*DESCRIPTION OF THE TASK*
Please retype the listing below exactly, from its opening line through the line where "FsEvent (file : option string)" appears.

::: INPUT FOR THIS TASK

(* ===== verification/CbWatch.v ===== *)
(** * orders-svc: the circuit-break flag watcher

    Models services/orders-svc/cbwatch.go.  A run of the watcher is determined by
    what its selects receive and by what the file holds each time it is read, so the
    loop consumes a list of [event]s, each read with the contents found; [None] is a
    read that fails.  The results of fsnotify's [NewWatcher] and [Add] are arguments. *)

From Stdlib Require Import ZArith NArith Lia.
From S2P Require Import Prelude GoLib GoText.
Import GoTime.

Module CbWatch.

(** ** State: the flag handed to the handler, and the log *)

Inductive log_line :=
  | FlagChanged (publish_enabled paused : bool)
  | FsnotifyError (e : error).

Record wst := mkWst { paused : bool; logged : list log_line }.

Definition log_line_out (l : log_line) : M wst unit :=
  modify (λ s, mkWst (paused s) (logged s ++ [l])).

(** [paused.Store] and [paused.Swap]. *)
Definition Store (b : bool) : M wst unit := modify (λ s, mkWst b (logged s)).
Definition Swap (b : bool) : M wst bool := λ s, (paused s, mkWst b (logged s)).

(** ** read *)

Definition enabled_text (b : string) : bool := EqualFold (TrimSpace b) "true".

Definition read (file : option string) : M wst unit :=
  match file with
  | None => Store false
  | Some b =>
    let enabled := enabled_text b in
    prev ← Swap (negb enabled);
    if bool_decide (prev ≠ negb enabled) then log_line_out (FlagChanged enabled (negb enabled))
    else mret ()
  end.

(** ** The loop *)

(** The period of the ticker. *)
Definition tick_period : Duration := (30 * Second)%Z.

(** One pass of the select: the channel that was ready. *)
Inductive event :=
  | CtxDone
  | Tick (file : option string)
  | FsEvent (file : option string)
  | EventsClosed
  | WatchError (e : error)
  | ErrorsClosed.

(** One pass: [true] when the function returns (with nil). *)
Definition select_once (ev : event) : M wst bool :=
  match ev with
  | CtxDone | EventsClosed | ErrorsClosed => mret true
  | Tick file | FsEvent file => _ ← read file; mret false
  | WatchError e => _ ← log_line_out (FsnotifyError e); mret false
  end.

(** [false] while the loop is waiting for its next event. *)
Fixpoint loop (evs : list event) : M wst bool :=
  match evs with
  | [] => mret false
  | ev :: evs' => done ← select_once ev; if done : bool then mret true else loop evs'
  end.

(** [filepath.Dir] on a clean path with a directory: the text before the last slash. *)
Fixpoint to_slash (l : list N) : list N :=
  match l with
  | [] => []
  | b :: l' => if (b =? 47)%N then l' else to_slash l'
  end.
Definition Dir (path : string) : string := of_bytes (reverse (to_slash (reverse (bytes path)))).

(** How a call of [watchCircuitBreak] stands: still in its loop, or returned. *)
Inductive status := Watching | Returned (r : option error).

Section Watch.
Context (NewWatcher : option error) (Add : string → option error).

Definition watchCircuitBreak (flagFile : string) (first : option string) (evs : list event)
    : M wst status :=
  let dir := Dir flagFile in
  _ ← read first;
  match NewWatcher with
  | Some e => mret (Returned (Some e))
  | None =>
    match Add dir with
    | Some e => mret (Returned (Some e))
    | None => done ← loop evs; mret (if done : bool then Returned None else Watching)
    end
  end.
End Watch.

(** ** Specification *)

(** What a file says: missing means enabled. *)
Definition says_paused (file : option string) : bool :=
  match file with None => false | Some b => negb (enabled_text b) end.

(** The reads of a run, up to the event that ends it. *)
Fixpoint reads (evs : list event) : list (option string) :=
  match evs with
  | [] => []
  | (CtxDone | EventsClosed | ErrorsClosed) :: _ => []
  | (Tick f | FsEvent f) :: evs' => f :: reads evs'
  | WatchError _ :: evs' => reads evs'
  end.

Definition ends (ev : event) : bool :=
  match ev with CtxDone | EventsClosed | ErrorsClosed => true | _ => false end.

(** The changes a list of reads makes to the flag, as the log shows them: a file
    that went missing changes it silently. *)
Fixpoint changes (was : bool) (files : list (option string)) : list log_line :=
  match files with
  | [] => []
  | f :: fs =>
    (match f with
     | Some b => if bool_decide (was ≠ says_paused f)
                 then [FlagChanged (enabled_text b) (says_paused f)] else []
     | None => []
     end) ++ changes (says_paused f) fs
  end.

(** ** Lemmas *)

Lemma read_run file s :
  exec (read file) s = mkWst (says_paused file) (logged s ++ changes (paused s) [file]).
Proof.
  destruct file as [b|]; unfold exec, read; cbn; [|by rewrite app_nil_r].
  rewrite bind_run. cbn. case_bool_decide; cbn; [done|]. by rewrite !app_nil_r.
Qed.

Lemma loop_cons ev evs s :
  loop (ev :: evs) s =
    if ends ev then (true, s) else loop evs (exec (select_once ev) s).
Proof. unfold exec. cbn. rewrite bind_run. destruct ev; cbn; rewrite ?bind_run; reflexivity. Qed.

Lemma exec_loop_cons ev evs s :
  exec (loop (ev :: evs)) s = if ends ev then s else exec (loop evs) (exec (select_once ev) s).
Proof. unfold exec at 1. rewrite loop_cons. by destruct (ends ev). Qed.

(** Both events that read the file do nothing else. *)
Lemma select_reads ev file s :
  ev = Tick file ∨ ev = FsEvent file → exec (select_once ev) s = exec (read file) s.
Proof. intros [->| ->]; unfold exec; cbn; by rewrite bind_run. Qed.

(** The flag after the loop is what the last read said. *)
Lemma loop_paused evs s :
  paused (exec (loop evs) s) = default (paused s) (last (says_paused <$> reads evs)).
Proof.
  revert s. induction evs as [|ev evs IH]; intros s; [done|]. rewrite exec_loop_cons.
  destruct ev as [|file|file| |e|]; cbn [ends reads]; try done; rewrite IH; [..|done];
    rewrite (select_reads _ file), read_run by auto;
    cbn [fmap list_fmap paused]; rewrite last_cons; by destruct (last _).
Qed.

Lemma loop_done evs s : fst (loop evs s) = existsb ends evs.
Proof.
  revert s. induction evs as [|ev evs IH]; intros s; [done|].
  rewrite loop_cons. cbn [existsb]. destruct (ends ev); [done|]. apply IH.
Qed.

(** The lines of a log that report flag changes. *)
Definition flag_lines (l : list log_line) : list log_line :=
  filter (λ x, match x with FlagChanged _ _ => true | _ => false end = true) l.

Lemma changes_app was fs1 fs2 :
  changes was (fs1 ++ fs2) = changes was fs1 ++ changes (default was (last (says_paused <$> fs1))) fs2.
Proof.
  revert was. induction fs1 as [|f fs1 IH]; intros was; [done|].
  cbn [app changes fmap list_fmap]. rewrite IH, last_cons, <- app_assoc. by destruct (last _).
Qed.

Lemma flag_lines_changes was fs : flag_lines (changes was fs) = changes was fs.
Proof.
  revert was. induction fs as [|[b|] fs IH]; intros was; [done| |].
  - cbn [changes]. unfold flag_lines in *. rewrite filter_app, IH. by case_bool_decide.
  - apply IH.
Qed.

Lemma flag_lines_app l1 l2 : flag_lines (l1 ++ l2) = flag_lines l1 ++ flag_lines l2.
Proof. apply filter_app. Qed.

Lemma loop_log evs s :
  flag_lines (logged (exec (loop evs) s)) =
  flag_lines (logged s) ++ changes (paused s) (reads evs).
Proof.
  revert s. induction evs as [|ev evs IH]; intros s; [by rewrite app_nil_r|].
  rewrite exec_loop_cons.
  destruct ev as [|file|file| |e|]; cbn [ends reads]; try by rewrite app_nil_r.
  3:{ rewrite IH.
      change (exec (select_once (WatchError e)) s) with
        (mkWst (paused s) (logged s ++ [FsnotifyError e])). cbn [logged paused].
      rewrite flag_lines_app. change (flag_lines [FsnotifyError e]) with (@nil log_line).
      by rewrite app_nil_r. }
  all: rewrite IH, (select_reads _ file), read_run by auto; cbn [paused logged];
    rewrite flag_lines_app, flag_lines_changes, <- app_assoc; cbn [changes];
    by rewrite app_nil_r.
Qed.

Section Run.
Context (NewWatcher : option error) (Add : string → option error).

(** Setting up the watch went well. *)
Definition set_up (flagFile : string) : Prop := NewWatcher = None ∧ Add (Dir flagFile) = None.

Lemma watch_run flagFile first evs s :
  watchCircuitBreak NewWatcher Add flagFile first evs s =
    let s1 := exec (read first) s in
    match NewWatcher, Add (Dir flagFile) with
    | Some e, _ | None, Some e => (Returned (Some e), s1)
    | None, None => (if existsb ends evs then Returned None else Watching, exec (loop evs) s1)
    end.
Proof.
  unfold watchCircuitBreak. rewrite bind_run. fold (exec (read first) s). cbn zeta.
  destruct NewWatcher; [done|]. destruct (Add _); [done|].
  rewrite bind_run, loop_done. by destruct (existsb ends evs).
Qed.
End Run.

(** ** Properties *)

(** (C17) The flag follows the file.  Whatever the flag was, once the watch is set up
    and after any events, it is up exactly when the last read of the file found it
    and its text is not "true"; a file that is missing or cannot be read lifts it.
    Each read that finds the file and changes the flag is logged once, with the new
    values; reads that change nothing and the loss of the file are not logged. *)
Theorem watcher_follows_file NewWatcher Add flagFile first evs s :
  set_up NewWatcher Add flagFile →
  let s' := exec (watchCircuitBreak NewWatcher Add flagFile first evs) s in
  paused s' = default (says_paused first) (last (says_paused <$> reads evs)) ∧
  flag_lines (logged s') = flag_lines (logged s) ++ changes (paused s) (first :: reads evs).
Proof.
  intros [HN HA]. unfold exec. cbn zeta. rewrite watch_run, HN, HA. cbn zeta. cbn [snd].
  rewrite loop_paused, loop_log, read_run. cbn [paused logged].
  split; [done|]. rewrite flag_lines_app, flag_lines_changes, <- app_assoc. cbn [changes].
  by rewrite app_nil_r.
Qed.

(** The brake is engaged by the operator, lifted by deleting the key. *)
Lemma watcher_follows_file_witness :
  let evs := [Tick (Some "true"); FsEvent (Some "false"); WatchError (Error "x"); FsEvent None] in
  let s := mkWst false [] in
  let run evs := exec (watchCircuitBreak None (λ _, None) "/etc/orders-flags/publish_enabled"
                         (Some "true") evs) s in
  paused (run (take 2 evs)) = true ∧ paused (run evs) = false ∧
  flag_lines (logged (run evs)) = [FlagChanged false true].
Proof.
  intros evs s run.
  assert (Hset : set_up None (λ _, None) "/etc/orders-flags/publish_enabled") by (split; reflexivity).
  pose proof (watcher_follows_file None (λ _, None) _ (Some "true") (take 2 evs) s Hset) as [H1 _].
  pose proof (watcher_follows_file None (λ _, None) _ (Some "true") evs s Hset) as [H2 H3].
  split; [|split].
  - unfold run. rewrite H1. vm_compute. reflexivity.
  - unfold run. rewrite H2. vm_compute. reflexivity.
  - unfold run. rewrite H3. vm_compute. reflexivity.
Defined.

(** How the watcher ends.  It returns without an error exactly when the watch is
    set up and its context is done or a channel of the watch is closed; it returns
    an error only when setting up failed, and then the flag stays at what the first
    read found, whatever happens to the file later. *)
Theorem watcher_ends NewWatcher Add flagFile first evs s :
  let r := fst (watchCircuitBreak NewWatcher Add flagFile first evs s) in
  (r = Returned None ↔ set_up NewWatcher Add flagFile ∧ existsb ends evs = true) ∧
  (r = Watching ↔ set_up NewWatcher Add flagFile ∧ existsb ends evs = false) ∧
  (∀ e, r = Returned (Some e) → ∀ evs',
     paused (exec (watchCircuitBreak NewWatcher Add flagFile first evs') s) = says_paused first).
Proof.
  cbn zeta. unfold set_up, exec. setoid_rewrite watch_run. cbn zeta.
  destruct NewWatcher as [e1|]; [|destruct (Add (Dir flagFile)) as [e2|]]; cbn [fst snd].
  - split; [naive_solver|]. split; [naive_solver|]. intros _ _ _. by rewrite read_run.
  - split; [naive_solver|]. split; [naive_solver|]. intros _ _ _. by rewrite read_run.
  - destruct (existsb ends evs); naive_solver.
Qed.

(** *** Case and white space *)

Lemma lower_letter b c : (97 ≤ c ≤ 122)%N → lower b = c → b = c ∨ b = (c - 32)%N.
Proof. unfold lower. intros Hc. destruct (_ && _) eqn:E; bool_to_prop; [|by left]. lia. Qed.

(** A text that is [word] in some case, for a word whose ends are letters that no
    white space starts or ends with. *)
Definition folds_to (word v : string) : Prop := lower <$> bytes v = bytes word.

Lemma folds_ends word v w2 :
  word = "true" ∨ word = "false" → folds_to word v →
  strip_any spaces (bytes v ++ w2) = None ∧
  strip_any (reverse <$> spaces) (reverse (bytes v)) = None.
Proof.
  assert (Hends : ∀ l a z m, l = a :: m ++ [z] →
    (a = 116 ∨ a = 84 ∨ a = 102 ∨ a = 70)%N → (z = 101 ∨ z = 69)%N →
    strip_any spaces (l ++ w2) = None ∧ strip_any (reverse <$> spaces) (reverse l) = None).
  { intros l a z m -> Ha Hz. rewrite reverse_cons, reverse_app. split.
    - destruct Ha as [->|[->|[->| ->]]]; reflexivity.
    - destruct Hz as [->| ->]; reflexivity. }
  unfold folds_to. intros [->| ->] Hv.
  - destruct (bytes v) as [|a [|b [|c [|d [|]]]]]; try discriminate Hv.
    injection Hv as Ha Hb Hc Hd. apply (Hends _ a d [b; c]); [done| |].
    + apply lower_letter in Ha; lia.
    + apply lower_letter in Hd; lia.
  - destruct (bytes v) as [|a [|b [|c [|d [|e [|]]]]]]; try discriminate Hv.
    injection Hv as Ha Hb Hc Hd He. apply (Hends _ a e [b; c; d]); [done| |].
    + apply lower_letter in Ha; lia.
    + apply lower_letter in He; lia.
Qed.

Lemma enabled_text_padded word w1 w2 v :
  word = "true" ∨ word = "false" → folds_to word v →
  Forall ascii_space w1 → Forall ascii_space w2 →
  enabled_text (of_bytes (w1 ++ bytes v ++ w2)) = bool_decide (word = "true").
Proof.
  intros Hw Hv H1 H2. destruct (folds_ends word v w2 Hw Hv) as [Hl Hr].
  unfold enabled_text, TrimSpace. rewrite bytes_of_bytes.
  - rewrite (TrimSpace_pad w1 w2 v H1 H2 Hl Hr), of_bytes_bytes. unfold EqualFold. rewrite Hv.
    by destruct Hw as [->| ->].
  - assert (Hsp : ∀ w, Forall ascii_space w → Forall byte w).
    { intros w Hw'. eapply Forall_impl; [exact Hw'|]. intros b Hb. unfold ascii_space in Hb.
      repeat (apply elem_of_cons in Hb as [->|Hb]; [done|]). by apply elem_of_nil in Hb. }
    apply Forall_app. split; [by apply Hsp|]. apply Forall_app. split; [apply bytes_byte|by apply Hsp].
Qed.

(** Which texts enable publishing.  "true" in any case enables it and "false" in
    any case pauses it, with any white space or line ends around the word, as an
    editor or a YAML block leaves them; the value the operator writes pauses. *)
Theorem enabled_texts w1 w2 v :
  Forall ascii_space w1 → Forall ascii_space w2 →
  (folds_to "true" v → says_paused (Some (of_bytes (w1 ++ bytes v ++ w2))) = false) ∧
  (folds_to "false" v → says_paused (Some (of_bytes (w1 ++ bytes v ++ w2))) = true).
Proof.
  intros H1 H2. cbn [says_paused]. split; intros Hv.
  - by rewrite (enabled_text_padded "true") by auto.
  - by rewrite (enabled_text_padded "false") by auto.
Qed.

Lemma enabled_texts_witness :
  says_paused (Some (of_bytes ([32; 9] ++ bytes "TRUE" ++ [13; 10])%N)) = false.
Proof.
  apply (enabled_texts [32; 9]%N [13; 10]%N "TRUE").
  - apply (bool_decide_unpack _). vm_compute. exact I.
  - apply (bool_decide_unpack _). vm_compute. exact I.
  - vm_compute. reflexivity.
Defined.

End CbWatch.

::::::

*SOLUTION TO THE EXERCISE*
(* ===== verification/CbWatch.v ===== *)
(** * orders-svc: the circuit-break flag watcher

    Models services/orders-svc/cbwatch.go.  A run of the watcher is determined by
    what its selects receive and by what the file holds each time it is read, so the
    loop consumes a list of [event]s, each read with the contents found; [None] is a
    read that fails.  The results of fsnotify's [NewWatcher] and [Add] are arguments. *)

From Stdlib Require Import ZArith NArith Lia.
From S2P Require Import Prelude GoLib GoText.
Import GoTime.

Module CbWatch.

(** ** State: the flag handed to the handler, and the log *)

Inductive log_line :=
  | FlagChanged (publish_enabled paused : bool)
  | FsnotifyError (e : error).

Record wst := mkWst { paused : bool; logged : list log_line }.

Definition log_line_out (l : log_line) : M wst unit :=
  modify (λ s, mkWst (paused s) (logged s ++ [l])).

(** [paused.Store] and [paused.Swap]. *)
Definition Store (b : bool) : M wst unit := modify (λ s, mkWst b (logged s)).
Definition Swap (b : bool) : M wst bool := λ s, (paused s, mkWst b (logged s)).

(** ** read *)

Definition enabled_text (b : string) : bool := EqualFold (TrimSpace b) "true".

Definition read (file : option string) : M wst unit :=
  match file with
  | None => Store false
  | Some b =>
    let enabled := enabled_text b in
    prev ← Swap (negb enabled);
    if bool_decide (prev ≠ negb enabled) then log_line_out (FlagChanged enabled (negb enabled))
    else mret ()
  end.

(** ** The loop *)

(** The period of the ticker. *)
Definition tick_period : Duration := (30 * Second)%Z.

(** One pass of the select: the channel that was ready. *)
Inductive event :=
  | CtxDone
  | Tick (file : option string)
  | FsEvent (file : option string)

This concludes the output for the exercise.